--- Task to complete ---
Give every line from the entries that contains "message".

--- Listed entries ---

%%

(** X5. [withRetry] of [index.js], for [maxRetries >= 1]: the operation
    is invoked at most [maxRetries] times, each call on the state the
    previous one left; the first success is returned; after the [k]-th
    failure with [k < maxRetries] it sleeps exactly
    [retryDelay * 2^(k-1)] ms, without jitter and without a cap; after the
    [maxRetries]-th failure it throws the last error unchanged, the log
    record "attempt maxRetries/maxRetries" being the last thing written. *)
Theorem IndexJs_withRetry_contract (s : St) :
  1 ≤ maxRetries →
  let '(o, s', tr) := IndexJs.withRetry operation operationName maxRetries s in
  (length (IndexJs.invocations tr) ≤ Z.to_nat maxRetries)%nat
  ∧ Retry.calls operation (length (IndexJs.invocations tr)) s
    = (IndexJs.invocations tr, s')
  ∧ (∃ errs : list JsError,
        (∃ v, o = Returned v
              ∧ IndexJs.invocations tr = (inl <$> errs) ++ [inr v]
              ∧ length (IndexJs.sleeps tr) = length errs)
        ∨ (∃ e, o = Threw e
                ∧ IndexJs.invocations tr = inl <$> errs
                ∧ length errs = Z.to_nat maxRetries
                ∧ last errs = Some e
                ∧ length (IndexJs.sleeps tr) = (Z.to_nat maxRetries - 1)%nat
                ∧ last tr
                  = Some (IndexJs.LogError operationName maxRetries maxRetries
                                           (message e))))
  ∧ (∀ (i : nat) (d : Q), IndexJs.sleeps tr !! i = Some d →
        d = (IndexJs.retryDelay * Qpower 2 (Z.of_nat i))%Q).
Proof.
  intros Hmax.
  destruct (IndexJs.withRetry operation operationName maxRetries s)
    as [[o s'] tr] eqn:Hrun.
  unfold IndexJs.withRetry in Hrun.
  destruct (IndexJs_withRetry_loop_sound (Z.to_nat maxRetries) 1 s o s' tr)
    as [Hcalls [errs Hcase]]; [lia | lia | exact Hrun |].
  assert (Hsleeps : ∃ n, IndexJs.sleeps tr = IndexJs.delays_from 1 n).
  { destruct Hcase as [(v & _ & _ & _ & Hsl) | (e & _ & _ & _ & _ & Hsl & _)]; eauto. }
  split; [|split; [exact Hcalls | split]].
  - destruct Hcase as [(v & _ & Hinv & Hlen & _) | (e & _ & Hinv & Hlen & _)];
      rewrite Hinv; rewrite ?length_app, ?length_fmap; simpl; lia.
  - exists errs.
    destruct Hcase as [(v & -> & Hinv & Hlen & Hsl) | (e & -> & Hinv & Hlen & Hlast & Hsl & Hlog)].
    + left. exists v. rewrite Hsl, IndexJs_delays_from_length. repeat split; assumption.
    + right. exists e. rewrite Hsl, IndexJs_delays_from_length. repeat split; assumption.
  - intros i d Hd. destruct Hsleeps as [n Hsl]. rewrite Hsl in Hd.
    apply IndexJs_delays_from_lookup in Hd. subst d.
    now replace (1 + Z.of_nat i - 1) with (Z.of_nat i) by lia.
Qed.

End IndexJsRetry.

Lemma IndexJs_withRetry_contract_witness :
  let '(o, s', tr) :=
    IndexJs.withRetry (Sample.always_failing (mkError "boom" None))
                      "uploadSessionToBucket" 2 0%nat in
  (length (IndexJs.invocations tr) ≤ Z.to_nat 2)%nat
  ∧ Retry.calls (Sample.always_failing (mkError "boom" None))
                (length (IndexJs.invocations tr)) 0%nat
    = (IndexJs.invocations tr, s')
  ∧ (∃ errs : list JsError,
        (∃ v, o = Returned v
              ∧ IndexJs.invocations tr = (inl <$> errs) ++ [inr v]
              ∧ length (IndexJs.sleeps tr) = length errs)
        ∨ (∃ e, o = Threw e
                ∧ IndexJs.invocations tr = inl <$> errs
                ∧ length errs = Z.to_nat 2
                ∧ last errs = Some e
                ∧ length (IndexJs.sleeps tr) = (Z.to_nat 2 - 1)%nat
                ∧ last tr
                  = Some (IndexJs.LogError "uploadSessionToBucket" 2 2 (message e))))
  ∧ (∀ (i : nat) (d : Q), IndexJs.sleeps tr !! i = Some d →
        d = (IndexJs.retryDelay * Qpower 2 (Z.of_nat i))%Q).
Proof.
  apply (IndexJs_withRetry_contract (Sample.always_failing (mkError "boom" None))
           "uploadSessionToBucket" 2 0%nat).
  lia.
Defined.

(** ** Session lock: the protocol *)

Section LockProtocol.
Import Storage SessionLock.
Variable sessionsPrefix : string.
Variable Date_now : nat → Z.

Local Abbreviation lockFile := (SessionLock.lockFile sessionsPrefix).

%%

--- Response to the task ---
                                           (message e))))
                  = Some (IndexJs.LogError "uploadSessionToBucket" 2 2 (message e))))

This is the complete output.